(* ===== verification/RuntimeOk.v ===== *)
(** * Calls reach the engine that made the container

    An engine puts its scheme in front of the ids it makes; the multiplexer
    reads it back. *)
From S2P Require Import Prelude RustStd Text Json External Models Error Runtime ContainerLogs Mock.
From S2P Require Import Files Process Image Bundle Network Embedded Wasm Docker Reference NodeSamples.

(** What an engine promises to the multiplexer. *)
Class MintsIds {W S : Type} (R : Runtime W S) : Prop :=
  mints name c p id p' :
    @rt_create_and_start_container W S R name c p = (Ok id, p') →
    scheme_engine (id_scheme id) = @rt_name W S R.

(** An id is a scheme and what follows the first separator. *)
Lemma id_scheme_app scheme rest :
  ":"%char ∉ bytes scheme → id_scheme (scheme +:+ "://" +:+ rest) = scheme.
Proof.
  intros Hs. unfold id_scheme, split_once_str. rewrite bytes_app.
  assert (split_once_str_l (bytes "://") (bytes scheme ++ bytes ("://" +:+ rest)) =
          Some (bytes scheme, bytes rest)) as E; [|by rewrite E; simpl; rewrite of_bytes_bytes].
  revert Hs. generalize (bytes scheme) as l. induction l as [|c l IH]; intros Hl.
  - reflexivity.
  - rewrite not_elem_of_cons in Hl. destruct Hl as [Hc Hl]. specialize (IH Hl).
    change ((c :: l) ++ bytes ("://" +:+ rest)) with (c :: (l ++ bytes ("://" +:+ rest))).
    cbn [split_once_str_l]. rewrite IH. cbn [strip_prefix_l bytes].
    destruct (Ascii.eqb_spec ":" c); [done|reflexivity].
Qed.

(** ** The engines keep the promise *)

Section implementations.
Context {W : Type} `{Extern, !Unicode, !HashOrder, Machine W, !LogClock, !OciCrates, !SpecText}.
Context `{Files W, !Registry W, Netlink W, LinuxHost W, Posix W, !ErrnoText}.
Context `{WasmHost W, Bollard W}.

(** The last step of a computation decides its result. *)
Lemma bind_result {S E A B} (m : ST S E A) (f : A → ST S E B) (P : B → Prop) :
  (∀ a s b s', f a s = (Ok b, s') → P b) → ∀ s b s', (m ≫= f) s = (Ok b, s') → P b.
Proof. intros Hf s b s' (a & s1 & _ & H')%bind_Ok. by eapply Hf. Qed.
Lemma ret_result {S E A} (a : A) (P : A → Prop) (s : S) b s' :
  P a → (mret a : ST S E A) s = (Ok b, s') → P b.
Proof. by intros ? [= <- _]. Qed.

(** An id made of a scheme without a colon. *)
Ltac minted scheme :=
  let Hno := fresh in
  assert (Hno : ":"%char ∉ bytes scheme) by (apply (bool_decide_unpack _); vm_compute; exact I);
  exact (f_equal scheme_engine (id_scheme_app scheme _ Hno)).

#[export] Instance mock_mints : MintsIds (W:=W) mock_runtime.
Proof.
  intros name c p id p'. revert p id p'. apply (bind_result _ _ (λ id, _ = _)).
  intros u. apply (bind_result _ _ (λ id, _ = _)). intros now.
  apply (bind_result _ _ (λ id, _ = _)). intros _ p id p' [= <- _]. minted "containerd".
Qed.

Ltac result_steps :=
  repeat (apply (bind_result _ _ (λ id, scheme_engine (id_scheme id) = _)); intros ?).

#[export] Instance wasm_mints : MintsIds (W:=W) wasm_runtime.
Proof.
  intros name c p id p'. revert p id p'. result_steps.
  intros p id p' [= <- _]. minted "wasm".
Qed.

#[export] Instance docker_mints : MintsIds (W:=W) docker_runtime.
Proof.
  intros name c [w u] id p'. simpl. unfold docker_create_and_start_container, on_world_of.
  match goal with |- context [?m w] => destruct (m w) as [r w'] eqn:E end.
  intros [= -> _]. revert w id w' E. result_steps.
  intros w id w' [= <- _]. minted "docker".
Qed.

#[export] Instance embedded_mints : MintsIds (W:=W) embedded_runtime.
Proof.
  intros name c p id p'. revert p id p'. unfold rt_create_and_start_container, embedded_runtime.
  unfold embedded_create_and_start_container. cbv zeta. result_steps.
  match goal with a : result string _ |- _ => destruct a as [[pid log]|e] end.
  - result_steps. intros p id p' [= <- _]. minted "embedded".
  - result_steps. intros p id p' [=].
Qed.
End implementations.

(** ** The multiplexer *)

(** An engine under its own name that mints its ids. *)
Definition well_named {W} (e : Engine W) : Prop :=
  MintsIds (en_runtime e) ∧ @rt_name _ _ (en_runtime e) = en_name e.

(** The first engine of a name stays the first when engines only change
    their states. *)
Lemma list_find_name {W} (l : list (Engine W)) name i e e' :
  list_find (λ e, str_eqb (en_name e) name = true) l = Some (i, e) →
  en_name e' = en_name e →
  list_find (λ e, str_eqb (en_name e) name = true) (<[i := e']> l) = Some (i, e').
Proof.
  rewrite !list_find_Some. intros (Hi & Hname & Hfirst) He'.
  split; [|split; [by rewrite He'|]].
  - apply list_lookup_insert_eq. by eapply lookup_lt_Some.
  - intros j e0 Hj Hlt. rewrite list_lookup_insert_ne in Hj by lia. by eapply Hfirst.
Qed.


(** ** On a concrete node *)

Definition one_engine : Engines Kernel :=
  mk_Engines "mock" [mk_Engine "mock" ContainerdRuntime mock_runtime ContainerdRuntime_new].

Definition first_id : string := "containerd://00000000-0000-0000-0000-000000000002".
Definition after_create : result Failure string * (Kernel * Engines Kernel) :=
  create_for_class (Some "mock") "web-app" (sample_container None None None) (boot, one_engine).

Definition reconcile_pod (pod : Pod) : A () :=
  match om_uid (pod_metadata pod) with
  | None => bail "Pod has no UID"
  | Some uid =>
      let namespace := ObjectMeta_namespace (pod_metadata pod) in
      let pod_name := ObjectMeta_name (pod_metadata pod) in
      match ps_containers (pod_spec pod) with
      | [] => mret ()
      | cs =>
          o ← reconcile_containers pod uid Observed_start cs;
          pod_ip ← pod_address uid namespace pod_name o;
          publish_pod_status namespace pod_name (phase_of o) (Some pod_ip) (ob_statuses o)
            (ob_earliest_start o)
      end
  end.

(** ** All pods *)

Definition pod_key (pod : Pod) : string * string :=
  (ObjectMeta_namespace (pod_metadata pod), ObjectMeta_name (pod_metadata pod)).

Definition orphans (s : AgentState W) (desired : gset (string * string))
    : list (string * string * string * string) :=
  filter (λ kv, kv.1.1 ∉ desired) (hash_order (as_pod_containers s)).

(** [remove] in each index, [retain(|_, v| v != &id)] in the first. *)
Definition forget (key : string * string * string) (id : string) : AgentState W → AgentState W :=
  with_indexes (filter (λ kv, kv.2 ≠ id)) (delete key) (delete key.1) (delete key.1).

____

=== Activity ===
Every record, word for word, must be returned.

=== Solution to this exercise ===
(* ===== verification/RuntimeOk.v ===== *)
(** * Calls reach the engine that made the container

    An engine puts its scheme in front of the ids it makes; the multiplexer
    reads it back. *)
From S2P Require Import Prelude RustStd Text Json External Models Error Runtime ContainerLogs Mock.
From S2P Require Import Files Process Image Bundle Network Embedded Wasm Docker Reference NodeSamples.

(** What an engine promises to the multiplexer. *)
Class MintsIds {W S : Type} (R : Runtime W S) : Prop :=
  mints name c p id p' :
    @rt_create_and_start_container W S R name c p = (Ok id, p') →
    scheme_engine (id_scheme id) = @rt_name W S R.

(** An id is a scheme and what follows the first separator. *)
Lemma id_scheme_app scheme rest :
  ":"%char ∉ bytes scheme → id_scheme (scheme +:+ "://" +:+ rest) = scheme.
Proof.
  intros Hs. unfold id_scheme, split_once_str. rewrite bytes_app.
  assert (split_once_str_l (bytes "://") (bytes scheme ++ bytes ("://" +:+ rest)) =
          Some (bytes scheme, bytes rest)) as E; [|by rewrite E; simpl; rewrite of_bytes_bytes].
  revert Hs. generalize (bytes scheme) as l. induction l as [|c l IH]; intros Hl.
  - reflexivity.
  - rewrite not_elem_of_cons in Hl. destruct Hl as [Hc Hl]. specialize (IH Hl).
    change ((c :: l) ++ bytes ("://" +:+ rest)) with (c :: (l ++ bytes ("://" +:+ rest))).
    cbn [split_once_str_l]. rewrite IH. cbn [strip_prefix_l bytes].
    destruct (Ascii.eqb_spec ":" c); [done|reflexivity].
Qed.

(** ** The engines keep the promise *)

Section implementations.
Context {W : Type} `{Extern, !Unicode, !HashOrder, Machine W, !LogClock, !OciCrates, !SpecText}.
Context `{Files W, !Registry W, Netlink W, LinuxHost W, Posix W, !ErrnoText}.
Context `{WasmHost W, Bollard W}.

(** The last step of a computation decides its result. *)
Lemma bind_result {S E A B} (m : ST S E A) (f : A → ST S E B) (P : B → Prop) :
  (∀ a s b s', f a s = (Ok b, s') → P b) → ∀ s b s', (m ≫= f) s = (Ok b, s') → P b.
Proof. intros Hf s b s' (a & s1 & _ & H')%bind_Ok. by eapply Hf. Qed.
Lemma ret_result {S E A} (a : A) (P : A → Prop) (s : S) b s' :
  P a → (mret a : ST S E A) s = (Ok b, s') → P b.
Proof. by intros ? [= <- _]. Qed.

(** An id made of a scheme without a colon. *)
Ltac minted scheme :=
  let Hno := fresh in
  assert (Hno : ":"%char ∉ bytes scheme) by (apply (bool_decide_unpack _); vm_compute; exact I);
  exact (f_equal scheme_engine (id_scheme_app scheme _ Hno)).

#[export] Instance mock_mints : MintsIds (W:=W) mock_runtime.
Proof.
  intros name c p id p'. revert p id p'. apply (bind_result _ _ (λ id, _ = _)).
  intros u. apply (bind_result _ _ (λ id, _ = _)). intros now.
  apply (bind_result _ _ (λ id, _ = _)). intros _ p id p' [= <- _]. minted "containerd".
Qed.

Ltac result_steps :=
  repeat (apply (bind_result _ _ (λ id, scheme_engine (id_scheme id) = _)); intros ?).

#[export] Instance wasm_mints : MintsIds (W:=W) wasm_runtime.
Proof.
  intros name c p id p'. revert p id p'. result_steps.
  intros p id p' [= <- _]. minted "wasm".
Qed.

#[export] Instance docker_mints : MintsIds (W:=W) docker_runtime.
Proof.
  intros name c [w u] id p'. simpl. unfold docker_create_and_start_container, on_world_of.
  match goal with |- context [?m w] => destruct (m w) as [r w'] eqn:E end.
  intros [= -> _]. revert w id w' E. result_steps.
  intros w id w' [= <- _]. minted "docker".
Qed.

#[export] Instance embedded_mints : MintsIds (W:=W) embedded_runtime.
Proof.
  intros name c p id p'. revert p id p'. unfold rt_create_and_start_container, embedded_runtime.
  unfold embedded_create_and_start_container. cbv zeta. result_steps.
  match goal with a : result string _ |- _ => destruct a as [[pid log]|e] end.
  - result_steps. intros p id p' [= <- _]. minted "embedded".
  - result_steps. intros p id p' [=].
Qed.
End implementations.

(** ** The multiplexer *)

(** An engine under its own name that mints its ids. *)
Definition well_named {W} (e : Engine W) : Prop :=
  MintsIds (en_runtime e) ∧ @rt_name _ _ (en_runtime e) = en_name e.

(** The first engine of a name stays the first when engines only change
    their states. *)
Lemma list_find_name {W} (l : list (Engine W)) name i e e' :
  list_find (λ e, str_eqb (en_name e) name = true) l = Some (i, e) →
  en_name e' = en_name e →
  list_find (λ e, str_eqb (en_name e) name = true) (<[i := e']> l) = Some (i, e').
Proof.
  rewrite !list_find_Some. intros (Hi & Hname & Hfirst) He'.
  split; [|split; [by rewrite He'|]].
  - apply list_lookup_insert_eq. by eapply lookup_lt_Some.
  - intros j e0 Hj Hlt. rewrite list_lookup_insert_ne in Hj by lia. by eapply Hfirst.
Qed.


(** ** On a concrete node *)

Definition one_engine : Engines Kernel :=
  mk_Engines "mock" [mk_Engine "mock" ContainerdRuntime mock_runtime ContainerdRuntime_new].

Definition first_id : string := "containerd://00000000-0000-0000-0000-000000000002".
Definition after_create : result Failure string * (Kernel * Engines Kernel) :=
  create_for_class (Some "mock") "web-app" (sample_container None None None) (boot, one_engine).

Definition reconcile_pod (pod : Pod) : A () :=
  match om_uid (pod_metadata pod) with
  | None => bail "Pod has no UID"
  | Some uid =>
      let namespace := ObjectMeta_namespace (pod_metadata pod) in
      let pod_name := ObjectMeta_name (pod_metadata pod) in
      match ps_containers (pod_spec pod) with
      | [] => mret ()
      | cs =>
          o ← reconcile_containers pod uid Observed_start cs;
          pod_ip ← pod_address uid namespace pod_name o;
          publish_pod_status namespace pod_name (phase_of o) (Some pod_ip) (ob_statuses o)
            (ob_earliest_start o)
      end
  end.

(** ** All pods *)

Definition pod_key (pod : Pod) : string * string :=
  (ObjectMeta_namespace (pod_metadata pod), ObjectMeta_name (pod_metadata pod)).

Definition orphans (s : AgentState W) (desired : gset (string * string))
    : list (string * string * string * string) :=
  filter (λ kv, kv.1.1 ∉ desired) (hash_order (as_pod_containers s)).

(** [remove] in each index, [retain(|_, v| v != &id)] in the first. *)
Definition forget (key : string * string * string) (id : string) : AgentState W → AgentState W :=
  with_indexes (filter (λ kv, kv.2 ≠ id)) (delete key) (delete key.1) (delete key.1).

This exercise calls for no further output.